━━━━━ DATA SHOWN

(** A pass brings the process up to date with the whole file. *)
Lemma refresh_spec clock f nf h own : proc_inv clock nf h own -> Forall entry_ok h ->
  (forall e, e ∈ h -> e.2 <= clock) -> default [] f = text h -> (f = None -> h = []) ->
  offset (refresh f nf) = length (text h) /\
  (exists known, by_time known /\ Forall (fun e => e.2 <= clock) known /\
     covers clock (seen (refresh f nf)) known /\ (forall e, e ∈ h ++ own -> e ∈ known)) /\
  from (seen (refresh f nf)) (h ++ own).
Proof.
  intros [(pre & post & known & -> & Ho & Hs & Hk & Hcov & Hin) Hf] Hok Hpast Htext Hnone.
  destruct f as [content|]; cbn [refresh default] in *.
  - cbn in Htext. subst content. rewrite text_app, length_app, (proj2 (Nat.ltb_ge _ _)) by lia.
    rewrite Ho, drop_app_length, complete_text, firstn_all. cbn [offset seen].
    apply Forall_app in Hok as [_ Hok]. rewrite fold_lines_text by done. split_and!; [done| |].
    + exists (known ++ post). split_and!; [done| |by apply covers_fold|set_solver].
      apply Forall_app. split; [done|]. apply Forall_forall. intros e He. apply Hpast. set_solver.
    + apply from_fold; [done|set_solver].
  - specialize (Hnone eq_refl). apply app_eq_nil in Hnone as [-> ->]. rewrite app_nil_r in Hs.
    split_and!; [done|by exists known|done].
Qed.

Lemma retain_covers now m h : covers now m h -> covers now (retain_live now m) h.
Proof.
  intros Hc k t Hin Hl. destruct (Hc k t Hin Hl) as (t' & Hm & Ht). exists t'. split; [|done].
  apply map_lookup_filter_Some. split; [done|]. cbn. by eapply live_recent.
Qed.

Lemma retain_from now m h : from m h -> from (retain_live now m) h.
Proof. intros Hf k t [Hm _]%map_lookup_filter_Some. by apply Hf. Qed.

(** A key is known exactly when a live entry of it is on file or was accepted here. *)
Lemma known_live now m h known key : covers now m known -> (forall e, e ∈ h -> e ∈ known) -> from m h ->
  is_Some (retain_live now m !! key) <-> exists t, (key, t) ∈ h /\ live now t = true.
Proof.
  intros Hc Hin Hf. split.
  - intros (t & [Hm Hl]%map_lookup_filter_Some). exists t. split; [by apply Hf|done].
  - intros (t & Ht & Hl). destruct (retain_covers _ _ _ Hc key t (Hin _ Ht) Hl) as (t' & Hm & _). by exists t'.
Qed.

Record world_inv (w : World) : Prop := {
  inv_entries : Forall entry_ok (filed w);
  inv_sorted : by_time (filed w);
  inv_past : forall e, e ∈ filed w -> e.2 <= clock w;
  inv_file : default [] (file w) = text (filed w);
  inv_absent : file w = None -> filed w = [];
  inv_procs : forall i, proc_inv (clock w) (proc w i) (filed w) (kept_by w i);
}.

Lemma world_inv_new : world_inv World_new.
Proof.
  split; [constructor|constructor|intros e He; by apply not_elem_of_nil in He|done|done|].
  intros i. unfold proc, kept_by. cbn. rewrite !lookup_empty. apply proc_inv_open. constructor.
Qed.

(** The process that records, once it has read the ledger and dropped what is dead. *)
Definition looked (w : World) (i : nat) (now : N) : NonceFile :=
  let nf := refresh (file w) (proc w i) in mkNonceFile (retain_live now (seen nf)) (offset nf).

Lemma looked_spec w i now : world_inv w -> clock w <= now ->
  offset (looked w i now) = length (text (filed w)) /\
  (exists known, by_time known /\ Forall (fun e => e.2 <= now) known /\
     covers now (seen (looked w i now)) known /\ (forall e, e ∈ filed w ++ kept_by w i -> e ∈ known)) /\
  from (seen (looked w i now)) (filed w ++ kept_by w i) /\
  forall key, is_Some (seen (looked w i now) !! key)
              <-> exists t, (key, t) ∈ filed w ++ kept_by w i /\ live now t = true.
Proof.
  intros Hi Hc.
  assert (proc_inv now (proc w i) (filed w) (kept_by w i)) as Hp.
  { rewrite <- (app_nil_r (filed w)). apply (proc_inv_later (clock w)); [done|by apply Hi|constructor| |by apply Hi].
    intros e He. by apply not_elem_of_nil in He. }
  destruct (refresh_spec now (file w) _ _ _ Hp (inv_entries _ Hi)) as (Ho & (known & Hs & Hk & Hcov & Hin) & Hf).
  { intros e He. pose proof (inv_past _ Hi e He). lia. }
  { by apply Hi. }
  { by apply Hi. }
  split_and!; [done| |by apply retain_from|].
  - exists known. split_and!; [done|done|by apply retain_covers|done].
  - intros key. by apply known_live with known.
Qed.

Lemma recorded_answer w i key now wrote swapped :
  (recorded w i key now wrote swapped).1 = negb (bool_decide (is_Some (seen (looked w i now) !! key))).
Proof.
  unfold recorded, record, looked. cbn [seen]. destruct (decide _) as [Hs|Hs].
  - by rewrite bool_decide_true.
  - rewrite bool_decide_false by done. cbn [seen offset].
    destruct wrote; cbn [seen]; (destruct (CAP <? _); [unfold compact; destruct swapped|]; done).
Qed.

Definition appended (w : World) (key : rstr) (now : N) (wrote : Append) : option rstr :=
  match wrote with
  | Unopened => file w
  | Torn n => Some (default [] (file w) ++ take n (ledger_line key now))
  | Written => Some (default [] (file w) ++ ledger_line key now)
  end.
Definition advance (key : rstr) (now : N) (wrote : Append) : nat :=
  match wrote with Written => length (ledger_line key now) | _ => 0%nat end.

(** The state after a record below the compaction bound. *)
Lemma recorded_state w i key now wrote swapped :
  N.of_nat (size (seen (proc (recorded w i key now wrote swapped).2 i))) <= CAP ->
  (recorded w i key now wrote swapped).2 =
  if decide (is_Some (seen (looked w i now) !! key))
  then mkWorld (file w) (<[i := looked w i now]> (procs w)) now
         (filed w ++ match wrote with Written => [] | _ => [] end) (<[i := kept_by w i ++ []]> (kept w))
  else mkWorld (appended w key now wrote)
         (<[i := mkNonceFile (<[key := now]> (seen (looked w i now)))
                   (offset (looked w i now) + advance key now wrote)]> (procs w))
         now (filed w ++ match wrote with Written => [(key, now)] | _ => [] end)
         (<[i := kept_by w i ++ [(key, now)]]> (kept w)).
Proof.
  unfold recorded, record, looked. cbn [seen]. destruct (decide _) as [Hs|Hs]; [done|]. cbn [seen offset].
  destruct wrote; cbn [seen offset appended advance].
  all: destruct (CAP <? _) eqn:E; [|rewrite ?Nat.add_0_r; done].
  all: apply N.ltb_lt in E; destruct swapped; cbn [compact snd]; unfold proc at 1; cbn [procs].
  all: rewrite lookup_insert_eq; cbn [from_option seen id]; unfold id; cbn [seen]; intros Hle; exfalso;
    by apply N.lt_nge in E.
Qed.

Lemma appended_text w key now wrote : whole wrote = true -> world_inv w ->
  default [] (appended w key now wrote)
    = text (filed w ++ match wrote with Written => [(key, now)] | _ => [] end) /\
  (appended w key now wrote = None -> filed w = [] /\ wrote = Unopened).
Proof.
  intros Hw Hi. destruct wrote as [| |[|n]]; cbn [appended default from_option] in *; try done.
  - rewrite app_nil_r. split; [by apply Hi|]. intros Hn. split; [by apply Hi|done].
  - rewrite text_app, <- (inv_file _ Hi). unfold text. cbn. by rewrite app_nil_r.
  - rewrite !app_nil_r. split; [by apply Hi|done].
Qed.

Lemma procs_lookup f ps c h own i nf k j :
  proc (mkWorld f (<[i := nf]> ps) c h (<[i := k]> own)) j
    = (if decide (i = j) then nf else default NonceFile_open (ps !! j)) /\
  kept_by (mkWorld f (<[i := nf]> ps) c h (<[i := k]> own)) j
    = (if decide (i = j) then k else default [] (own !! j)).
Proof.
  unfold proc, kept_by. cbn [procs kept]. destruct (decide (i = j)) as [<-|Hne].
  - by rewrite !lookup_insert_eq.
  - by rewrite !lookup_insert_ne.
Qed.

(** The process that accepted a nonce knows it, filed or not. *)
Lemma proc_inv_accept now nf h own wrote key known :
  offset nf = length (text h) -> by_time known -> Forall (fun e => e.2 <= now) known ->
  covers now (seen nf) known -> (forall e, e ∈ h ++ own -> e ∈ known) -> from (seen nf) (h ++ own) ->
  proc_inv now (mkNonceFile (<[key := now]> (seen nf)) (offset nf + advance key now wrote))
    (h ++ match wrote with Written => [(key, now)] | _ => [] end) (own ++ [(key, now)]).
Proof.
  intros Ho Hs Hk Hcov Hin Hf.
  change (<[key := now]> (seen nf)) with (fold_entries (seen nf) [(key, now)]). split.
  - exists (h ++ match wrote with Written => [(key, now)] | _ => [] end), [], (known ++ [(key, now)]).
    rewrite !app_nil_r.
    assert (by_time (known ++ [(key, now)])) as Hs'.
    { apply by_time_app with now; [done|repeat constructor| |].
      - rewrite Forall_forall in Hk. done.
      - intros e ->%list_elem_of_singleton. cbn. lia. }
    split_and!; [done| |done| |by apply covers_fold|].
    + cbn [offset]. rewrite text_app, length_app, Ho. f_equal.
      destruct wrote; try done. unfold text. cbn. by rewrite app_nil_r.
    + apply Forall_app. split; [done|]. by repeat constructor.
    + intros e He. destruct wrote; set_solver.
  - apply from_fold; [|set_solver]. intros k t Hkt. specialize (Hf k t Hkt). set_solver.
Qed.

Lemma filed_entries w key now (wrote : Append) : clock w <= now -> now <= u64_max -> NEWLINE ∉ key -> world_inv w ->
  let h := filed w ++ match wrote with Written => [(key, now)] | _ => [] end in
  Forall entry_ok h /\ by_time h /\ (forall e, e ∈ h -> e.2 <= now).
Proof.
  intros Hc Hmax Hn Hi h.
  assert (forall e, e ∈ filed w -> e.2 <= now) as Hpast by (intros e He; pose proof (inv_past _ Hi e He); lia).
  unfold h. destruct wrote; rewrite ?app_nil_r; try (split_and!; [by apply Hi|by apply Hi|done]).
  split_and!.
  - apply Forall_app. split; [by apply Hi|]. by repeat constructor.
  - apply by_time_app with now; [by apply Hi|repeat constructor|done|].
    intros e ->%list_elem_of_singleton. cbn. lia.
  - intros e [He| ->%list_elem_of_singleton]%elem_of_app; [by apply Hpast|done].
Qed.

Lemma records_inv w w' : records w w' -> world_inv w -> world_inv w'.
Proof.
  intros [w0 i key now wrote swapped Hc Hmax Hn Hw Hcap] Hi. rewrite (recorded_state _ _ _ _ _ _ Hcap). clear Hcap.
  destruct (looked_spec w0 i now Hi Hc) as (Ho & (known & Hs & Hk & Hcov & Hin) & Hf & _).
  destruct (filed_entries w0 key now wrote Hc Hmax Hn Hi) as (Hok & Hsort & Hpast).
  destruct (appended_text w0 key now wrote Hw Hi) as [Htext Hnone].
  assert (forall h', by_time h' -> (forall e, e ∈ h' -> now <= e.2) -> forall j,
    proc_inv now (default NonceFile_open (procs w0 !! j)) (filed w0 ++ h') (default [] (kept w0 !! j))) as Hother.
  { intros h' Hb Hl j. apply (proc_inv_later (clock w0)); [done|by apply Hi|done|done|by apply Hi]. }
  destruct (decide _) as [Hknown|Hnew]; split; cbn [file clock filed].
  - destruct wrote; rewrite app_nil_r; by apply Hi.
  - destruct wrote; rewrite app_nil_r; by apply Hi.
  - intros e He. assert (e ∈ filed w0) as He' by (destruct wrote; by rewrite app_nil_r in He).
    pose proof (inv_past _ Hi e He'). lia.
  - destruct wrote; rewrite app_nil_r; by apply Hi.
  - destruct wrote; rewrite app_nil_r; by apply Hi.
  - intros j. replace (match wrote with Written => [] | _ => [] end) with (@nil (rstr * N)) by (by destruct wrote).
    destruct (procs_lookup (file w0) (procs w0) now (filed w0 ++ []) (kept w0) i (looked w0 i now) (kept_by w0 i ++ []) j)
      as [-> ->]. case_decide; [subst j|].
    + rewrite !app_nil_r. split; [|done]. exists (filed w0), [], known. rewrite !app_nil_r. by split_and!.
    + apply Hother; [constructor|]. intros e He. by apply not_elem_of_nil in He.
  - done.
  - done.
  - done.
  - done.
  - intros Hno. destruct (Hnone Hno) as [-> ->]. done.
  - intros j. destruct (procs_lookup (appended w0 key now wrote) (procs w0) now
      (filed w0 ++ match wrote with Written => [(key, now)] | _ => [] end) (kept w0) i
      (mkNonceFile (<[key := now]> (seen (looked w0 i now))) (offset (looked w0 i now) + advance key now wrote))
      (kept_by w0 i ++ [(key, now)]) j) as [-> ->]. case_decide; [subst j|].
    + by apply proc_inv_accept with known.
    + apply Hother; [destruct wrote; repeat constructor|].
      intros e He. destruct wrote; set_solver by lia.
Qed.
(* ===== verification/ResponseCache.v ===== *)
(** * ResponseCache: answers kept in memory and on disk
    ([crates/susi-harness/src/cache.rs])

    [Memory] is the least-recently-used half, [prune_disk] the directory's; [normalized] is
    what a request's key is the hash of.  serde_json and the file system are arguments: the
    text of a value, the value of a text, the outcome of each file operation.  A [HashMap]
    is a [gmap]; no two slots have the same [used], so the order it is walked in does not
    matter. *)

From S2P Require Import Prelude ClusterKey.

Local Open Scope string_scope.
Local Open Scope list_scope.
Local Open Scope N_scope.

(** ** Requests *)

Inductive json : Type :=
| JNull
| JBool (b : bool)
| JNumber (text : string)
| JString (s : string)
| JArray (items : list json)
| JObject (fields : list (string * json)).

(** [canonical]: the fields of every object, sorted by key. *)
Fixpoint canonical (v : json) : json :=
  match v with
  | JObject m => JObject (merge_sort key_le (map (fun e => (e.1, canonical e.2)) m))
  | JArray items => JArray (map canonical items)
  | _ => v
  end.

(** [Map::remove]. *)
Definition remove_field (k : string) (v : json) : json :=
  match v with
  | JObject m => JObject (filter (fun e => e.1 <> k) m)
  | _ => v
  end.
(** The value whose text [compute_key] hashes. *)
Definition normalized (body : json) : json :=
  remove_field "stream_options" (remove_field "stream" (canonical body)).
Definition compute_key `{Crypto} (to_vec : json -> option (list N)) (body : json) : string :=
  hex_encode (sha256 (default [] (to_vec (normalized body)))).

(** ** Memory *)

Record CacheBounds : Type := mkBounds {
  memory_entries : N;
  memory_bytes : N;
  disk_entries : N;
  disk_bytes : N;
  entry_bytes : N;
}.
Definition CacheBounds_default : CacheBounds :=
  mkBounds 2048 (64 * 1024 * 1024) 20000 (512 * 1024 * 1024) (2 * 1024 * 1024).
Definition PRUNE_EVERY : N := 256.

Record Slot : Type := mkSlot {
  value : json;
  s_bytes : N;
  used : N;
}.
Record Memory : Type := mkMemory {
  entries : gmap string Slot;
  m_bytes : N;
  m_clock : N;
}.
Definition Memory_default : Memory := mkMemory ∅ 0 0.

(** [Memory::get]. *)
Definition memory_get (m : Memory) (key : string) : option json * Memory :=
  let clock := wrapping_add (m_clock m) 1 in
  match entries m !! key with
  | None => (None, mkMemory (entries m) (m_bytes m) clock)
  | Some slot =>
      (Some (value slot),
       mkMemory (<[key := mkSlot (value slot) (s_bytes slot) clock]> (entries m)) (m_bytes m) clock)
  end.

(** [iter().min_by_key(used)]: the first of the least. *)
Fixpoint min_used (best : string * Slot) (l : list (string * Slot)) : string * Slot :=
  match l with
  | [] => best
  | e :: l' => if used e.2 <? used best.2 then min_used e l' else min_used best l'
  end.
Definition oldest (m : gmap string Slot) : option string :=
  match map_to_list m with
  | [] => None
  | e :: l => Some (min_used e l).1
  end.

Definition drop_key (m : Memory) (key : string) : Memory :=
  match entries m !! key with
  | Some old => mkMemory (delete key (entries m)) (m_bytes m - s_bytes old) (m_clock m)
  | None => m
  end.

(** The loop that makes room; every round takes an entry, or finds none and breaks. *)
Fixpoint evict (fuel : nat) (bytes : N) (bounds : CacheBounds) (m : Memory) : Memory :=
  match fuel with
  | O => m
  | S f =>
      if (memory_entries bounds <=? N.of_nat (size (entries m)))
         || (memory_bytes bounds <? saturating_add (m_bytes m) bytes) then
        match oldest (entries m) with
        | None => m
        | Some key => evict f bytes bounds (drop_key m key)
        end
      else m
  end.

(** [Memory::insert]. *)
Definition memory_insert (m : Memory) (key : string) (v : json) (bytes : N) (bounds : CacheBounds) : Memory :=
  let m := drop_key m key in
  if (memory_entries bounds =? 0) || (memory_bytes bounds <? bytes) then m
  else
    let m := evict (S (size (entries m))) bytes bounds m in
    let clock := wrapping_add (m_clock m) 1 in
    mkMemory (<[key := mkSlot v bytes clock]> (entries m)) (saturating_add (m_bytes m) bytes) clock.

(** ** Disk *)

Record File : Type := mkFile {
  modified : N;
  f_text : list N;
}.
Definition f_len (f : File) : N := N.of_nat (length (f_text f)).

(** A cache over a directory, when there is one; a file is named by its key. *)
Record ResponseCache : Type := mkCache {
  bounds : CacheBounds;
  memory : Memory;
  disk : option (gmap string File);
  writes : N;
}.

Section Disk.
(** Whether [remove_file] succeeds on a key's file. *)
Variable removable : string -> bool.

Definition within (b : CacheBounds) (count bytes : N) : bool :=
  (count <=? disk_entries b) && (bytes <=? disk_bytes b).

(** The removal loop over the files, oldest first. *)
Fixpoint prune_loop (b : CacheBounds) (files : list (string * File)) (count bytes : N) (d : gmap string File)
    : gmap string File :=
  match files with
  | [] => d
  | (key, f) :: files' =>
      if within b count bytes then d
      else if removable key then prune_loop b files' (count - 1) (bytes - f_len f) (delete key d)
      else prune_loop b files' count bytes d
  end.

(** [ResponseCache::prune_disk]; [listing] is the order of [read_dir]. *)
Definition prune_disk (b : CacheBounds) (listing : list (string * File)) (d : gmap string File) : gmap string File :=
  let count := N.of_nat (length listing) in
  let bytes := sum_u64 ((fun e => f_len e.2) <$> listing) in
  if within b count bytes then d
  else prune_loop b (sort_by_key (fun e => modified e.2) listing) count bytes d.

━━━━━━━━━━

Each line from the top of the entries above through the line containing "Lemma retain_covers now" must be transcribed exactly, and no other line may appear.

(** A pass brings the process up to date with the whole file. *)
Lemma refresh_spec clock f nf h own : proc_inv clock nf h own -> Forall entry_ok h ->
  (forall e, e ∈ h -> e.2 <= clock) -> default [] f = text h -> (f = None -> h = []) ->
  offset (refresh f nf) = length (text h) /\
  (exists known, by_time known /\ Forall (fun e => e.2 <= clock) known /\
     covers clock (seen (refresh f nf)) known /\ (forall e, e ∈ h ++ own -> e ∈ known)) /\
  from (seen (refresh f nf)) (h ++ own).
Proof.
  intros [(pre & post & known & -> & Ho & Hs & Hk & Hcov & Hin) Hf] Hok Hpast Htext Hnone.
  destruct f as [content|]; cbn [refresh default] in *.
  - cbn in Htext. subst content. rewrite text_app, length_app, (proj2 (Nat.ltb_ge _ _)) by lia.
    rewrite Ho, drop_app_length, complete_text, firstn_all. cbn [offset seen].
    apply Forall_app in Hok as [_ Hok]. rewrite fold_lines_text by done. split_and!; [done| |].
    + exists (known ++ post). split_and!; [done| |by apply covers_fold|set_solver].
      apply Forall_app. split; [done|]. apply Forall_forall. intros e He. apply Hpast. set_solver.
    + apply from_fold; [done|set_solver].
  - specialize (Hnone eq_refl). apply app_eq_nil in Hnone as [-> ->]. rewrite app_nil_r in Hs.
    split_and!; [done|by exists known|done].
Qed.

Lemma retain_covers now m h : covers now m h -> covers now (retain_live now m) h.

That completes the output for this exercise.